RECORDS FOR THE EXERCISE |

*-*-*

(* ===== verification/Auth.v ===== *)
(** Connection rate limiting and password validation (src/server/auth/ratelimit.go,
    policy.go).

    A method runs under the limiter's mutex, so it is a function on the limiter's
    state; the clock readings it makes are arguments, in nanoseconds since Go's
    zero time. Counters are unbounded integers: they count live connections.
    [rl_gauge] is the value of the rate-limited-IPs gauge; other metrics and the
    ticker that drives [cleanup] are not modelled. *)

From Stdlib Require Import Strings.Byte.
From stdpp Require Import prelude gmap strings list fin_maps.
From Stdlib Require Import ZArith Lia.
From S2P Require Import Prelude.

Open Scope Z_scope.

Definition instant := Z.
Definition is_zero (t : instant) : bool := bool_decide (t = 0).
Definition second : Z := 1000000000.

Record RateLimitConfig := {
  MaxFailedAttempts : Z;
  FailedAttemptWindow : Z;
  BanDuration : Z;
  MaxConnectionsPerIP : Z;
  MaxConnections : Z;
}.

Definition DefaultRateLimitConfig : RateLimitConfig :=
  {| MaxFailedAttempts := 5; FailedAttemptWindow := 5 * 60 * second; BanDuration := 15 * 60 * second;
     MaxConnectionsPerIP := 500; MaxConnections := 1024 |}.

Record ipRecord := {
  failedAttempts : list instant;
  bannedUntil : instant;
  activeConns : Z;
}.
Definition new_record : ipRecord := {| failedAttempts := []; bannedUntil := 0; activeConns := 0 |}.

Record RateLimiter := {
  rl_config : RateLimitConfig;
  rl_records : gmap string ipRecord;
  rl_total : Z;
  rl_gauge : Z;
}.

Definition NewRateLimiter (cfg : RateLimitConfig) : RateLimiter :=
  {| rl_config := cfg; rl_records := ∅; rl_total := 0; rl_gauge := 0 |}.

Definition set_records (rs : gmap string ipRecord) (rl : RateLimiter) : RateLimiter :=
  {| rl_config := rl_config rl; rl_records := rs; rl_total := rl_total rl; rl_gauge := rl_gauge rl |}.
Definition set_total (n : Z) (rl : RateLimiter) : RateLimiter :=
  {| rl_config := rl_config rl; rl_records := rl_records rl; rl_total := n; rl_gauge := rl_gauge rl |}.
Definition add_gauge (n : Z) (rl : RateLimiter) : RateLimiter :=
  {| rl_config := rl_config rl; rl_records := rl_records rl; rl_total := rl_total rl;
     rl_gauge := rl_gauge rl + n |}.

(** * net.SplitHostPort *)

Fixpoint index_byte (b : byte) (l : list byte) : option nat :=
  match l with
  | [] => None
  | c :: l' => if bool_decide (b = c) then Some O else S <$> index_byte b l'
  end.
Definition last_index_byte (b : byte) (l : list byte) : option nat :=
  (λ i, (length l - 1 - i)%nat) <$> index_byte b (reverse l).

(** The host, or [None] for an address error. *)
Definition SplitHostPort (hostport : list byte) : option (list byte) :=
  match last_index_byte x3a hostport with
  | None => None
  | Some i =>
      let parts :=
        match hostport with
        | x5b :: _ =>
            match index_byte x5d hostport with
            | None => None
            | Some e =>
                if bool_decide (S e = length hostport) then None
                else if bool_decide (S e = i) then Some (drop 1 (take e hostport), 1%nat, S e)
                else None
            end
        | _ =>
            let host := take i hostport in
            match index_byte x3a host with Some _ => None | None => Some (host, O, O) end
        end in
      match parts with
      | None => None
      | Some (host, j, k) =>
          match index_byte x5b (drop j hostport), index_byte x5d (drop k hostport) with
          | None, None => Some host
          | _, _ => None
          end
      end
  end.

(** [addr] is [None] for a nil address, otherwise its [String()]. *)
Definition extractIP (addr : option string) : string :=
  match addr with
  | None => ""
  | Some s => match SplitHostPort (bytes s) with Some host => str host | None => s end
  end.

(** * The limiter *)

Inductive reject :=
  | Allowed                              (** the empty message *)
  | TooManyConcurrent
  | TooManyFailedAuth (remaining : Z)    (** the rounded rest of the ban *)
  | TooManyFromIP.

(** [Duration.Round]: half away from zero. *)
Definition Round (d m : Z) : Z :=
  if bool_decide (m ≤ 0) then d else
  let r := Z.rem d m in
  if bool_decide (d < 0)
  then if bool_decide (- r + - r < m) then d - r else d - m - r
  else if bool_decide (r + r < m) then d - r else d + m - r.

Definition record_of (rl : RateLimiter) (ip : string) : ipRecord := default new_record (rl_records rl !! ip).

(** [getOrCreateRecord]: the record, now in the map. *)
Definition getOrCreateRecord (rl : RateLimiter) (ip : string) : ipRecord * RateLimiter :=
  match rl_records rl !! ip with
  | Some r => (r, rl)
  | None => (new_record, set_records (<[ ip := new_record ]> (rl_records rl)) rl)
  end.

Definition at_total_limit (rl : RateLimiter) : bool :=
  bool_decide (0 < MaxConnections (rl_config rl)) && bool_decide (MaxConnections (rl_config rl) ≤ rl_total rl).
Definition at_ip_limit (rl : RateLimiter) (r : ipRecord) : bool :=
  bool_decide (0 < MaxConnectionsPerIP (rl_config rl))
  && bool_decide (MaxConnectionsPerIP (rl_config rl) ≤ activeConns r).
Definition banned_at (now : instant) (r : ipRecord) : bool :=
  negb (is_zero (bannedUntil r)) && bool_decide (now < bannedUntil r).

(** [now2] is the second clock reading, for the message. *)
Definition CheckConnection (rl : RateLimiter) (addr : option string) (now now2 : instant)
    : reject * RateLimiter :=
  let ip := extractIP addr in
  if bool_decide (ip = ""%string) then (Allowed, rl) else
  if at_total_limit rl then (TooManyConcurrent, rl) else
  let '(r, rl) := getOrCreateRecord rl ip in
  if banned_at now r then (TooManyFailedAuth (Round (bannedUntil r - now2) second), rl) else
  if at_ip_limit rl r then (TooManyFromIP, rl) else (Allowed, rl).

Definition with_conns (n : Z) (r : ipRecord) : ipRecord :=
  {| failedAttempts := failedAttempts r; bannedUntil := bannedUntil r; activeConns := n |}.

Definition RegisterConnection (rl : RateLimiter) (addr : option string) (now : instant)
    : bool * RateLimiter :=
  let ip := extractIP addr in
  if bool_decide (ip = ""%string) then (true, rl) else
  if at_total_limit rl then (false, rl) else
  let '(r, rl) := getOrCreateRecord rl ip in
  if banned_at now r then (false, rl) else
  if at_ip_limit rl r then (false, rl) else
  (true, set_total (rl_total rl + 1)
           (set_records (<[ ip := with_conns (activeConns r + 1) r ]> (rl_records rl)) rl)).

Definition UnregisterConnection (rl : RateLimiter) (addr : option string) : RateLimiter :=
  let ip := extractIP addr in
  if bool_decide (ip = ""%string) then rl else
  let n := rl_total rl - 1 in
  let rl := set_total (if bool_decide (n < 0) then 0 else n) rl in
  match rl_records rl !! ip with
  | None => rl
  | Some r =>
      let n := activeConns r - 1 in
      set_records (<[ ip := with_conns (if bool_decide (n < 0) then 0 else n) r ]> (rl_records rl)) rl
  end.

Definition recent (windowStart : instant) (l : list instant) : list instant :=
  filter (λ t, windowStart < t) l.

Definition RecordFailedAuth (rl : RateLimiter) (addr : option string) (now : instant)
    : bool * RateLimiter :=
  let ip := extractIP addr in
  if bool_decide (ip = ""%string) then (false, rl) else
  let '(r, rl) := getOrCreateRecord rl ip in
  let attempts := failedAttempts r ++ [now] in
  let windowStart := now - FailedAttemptWindow (rl_config rl) in
  let recentAttempts := Z.of_nat (length (recent windowStart attempts)) in
  if bool_decide (MaxFailedAttempts (rl_config rl) ≤ recentAttempts) then
    let alreadyCounted := negb (is_zero (bannedUntil r)) in
    let r := {| failedAttempts := attempts; bannedUntil := now + BanDuration (rl_config rl);
                activeConns := activeConns r |} in
    (true, add_gauge (if alreadyCounted then 0 else 1)
             (set_records (<[ ip := r ]> (rl_records rl)) rl))
  else
    let r := {| failedAttempts := attempts; bannedUntil := bannedUntil r; activeConns := activeConns r |} in
    (false, set_records (<[ ip := r ]> (rl_records rl)) rl).

Definition RecordSuccessfulAuth (rl : RateLimiter) (addr : option string) : RateLimiter :=
  let ip := extractIP addr in
  if bool_decide (ip = ""%string) then rl else
  match rl_records rl !! ip with
  | None => rl
  | Some r =>
      let r' := {| failedAttempts := []; bannedUntil := 0; activeConns := activeConns r |} in
      add_gauge (if is_zero (bannedUntil r) then 0 else -1)
        (set_records (<[ ip := r' ]> (rl_records rl)) rl)
  end.

Definition IsBanned (rl : RateLimiter) (addr : option string) (now : instant) : bool :=
  let ip := extractIP addr in
  if bool_decide (ip = ""%string) then false else
  match rl_records rl !! ip with None => false | Some r => banned_at now r end.

(** One record in [cleanup]: what is left of it, if anything, and whether its
    ban was cleared. *)
Definition clean_record (cfg : RateLimitConfig) (now : instant) (r : ipRecord) : option ipRecord * bool :=
  let attempts := recent (now - FailedAttemptWindow cfg) (failedAttempts r) in
  let expired := negb (is_zero (bannedUntil r)) && bool_decide (bannedUntil r < now) in
  let until := if expired then 0 else bannedUntil r in
  if bool_decide (attempts = []) && is_zero until && bool_decide (activeConns r = 0)
  then (None, expired)
  else (Some {| failedAttempts := attempts; bannedUntil := until; activeConns := activeConns r |}, expired).

Definition cleanup (rl : RateLimiter) (now : instant) : RateLimiter :=
  let cleared := filter (λ kv : string * ipRecord, (clean_record (rl_config rl) now kv.2).2 = true)
                   (rl_records rl) in
  add_gauge (- Z.of_nat (size cleared))
    (set_records (omap (λ r, (clean_record (rl_config rl) now r).1) (rl_records rl)) rl).

(** * Policy *)

(** What [BeginRateLimitedAuthAttempt] returns: whether the release function
    unregisters, and the reject reason. The clock is read by the two checks and
    the registration. *)
Definition BeginRateLimitedAuthAttempt (rl : option RateLimiter) (addr : option string)
    (n1 n2 n3 n4 n5 : instant) : bool * reject * option RateLimiter :=
  match rl with
  | None => (false, Allowed, None)
  | Some rl =>
      match CheckConnection rl addr n1 n2 with
      | (Allowed, rl) =>
          match RegisterConnection rl addr n3 with
          | (true, rl) => (true, Allowed, Some rl)
          | (false, rl) =>
              match CheckConnection rl addr n4 n5 with
              | (Allowed, rl) => (false, TooManyFromIP, Some rl)
              | (msg, rl) => (false, msg, Some rl)
              end
          end
      | (msg, rl) => (false, msg, Some rl)
      end
  end.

*-*-*

EXERCISE DETAILS |
Check every line above for the word "Allowed" and copy those that have it.

RESULT FOR THIS TASK |
  | Allowed                              (** the empty message *)
  if bool_decide (ip = ""%string) then (Allowed, rl) else
  if at_ip_limit rl r then (TooManyFromIP, rl) else (Allowed, rl).
  | None => (false, Allowed, None)
      | (Allowed, rl) =>
          | (true, rl) => (true, Allowed, Some rl)
              | (Allowed, rl) => (false, TooManyFromIP, Some rl)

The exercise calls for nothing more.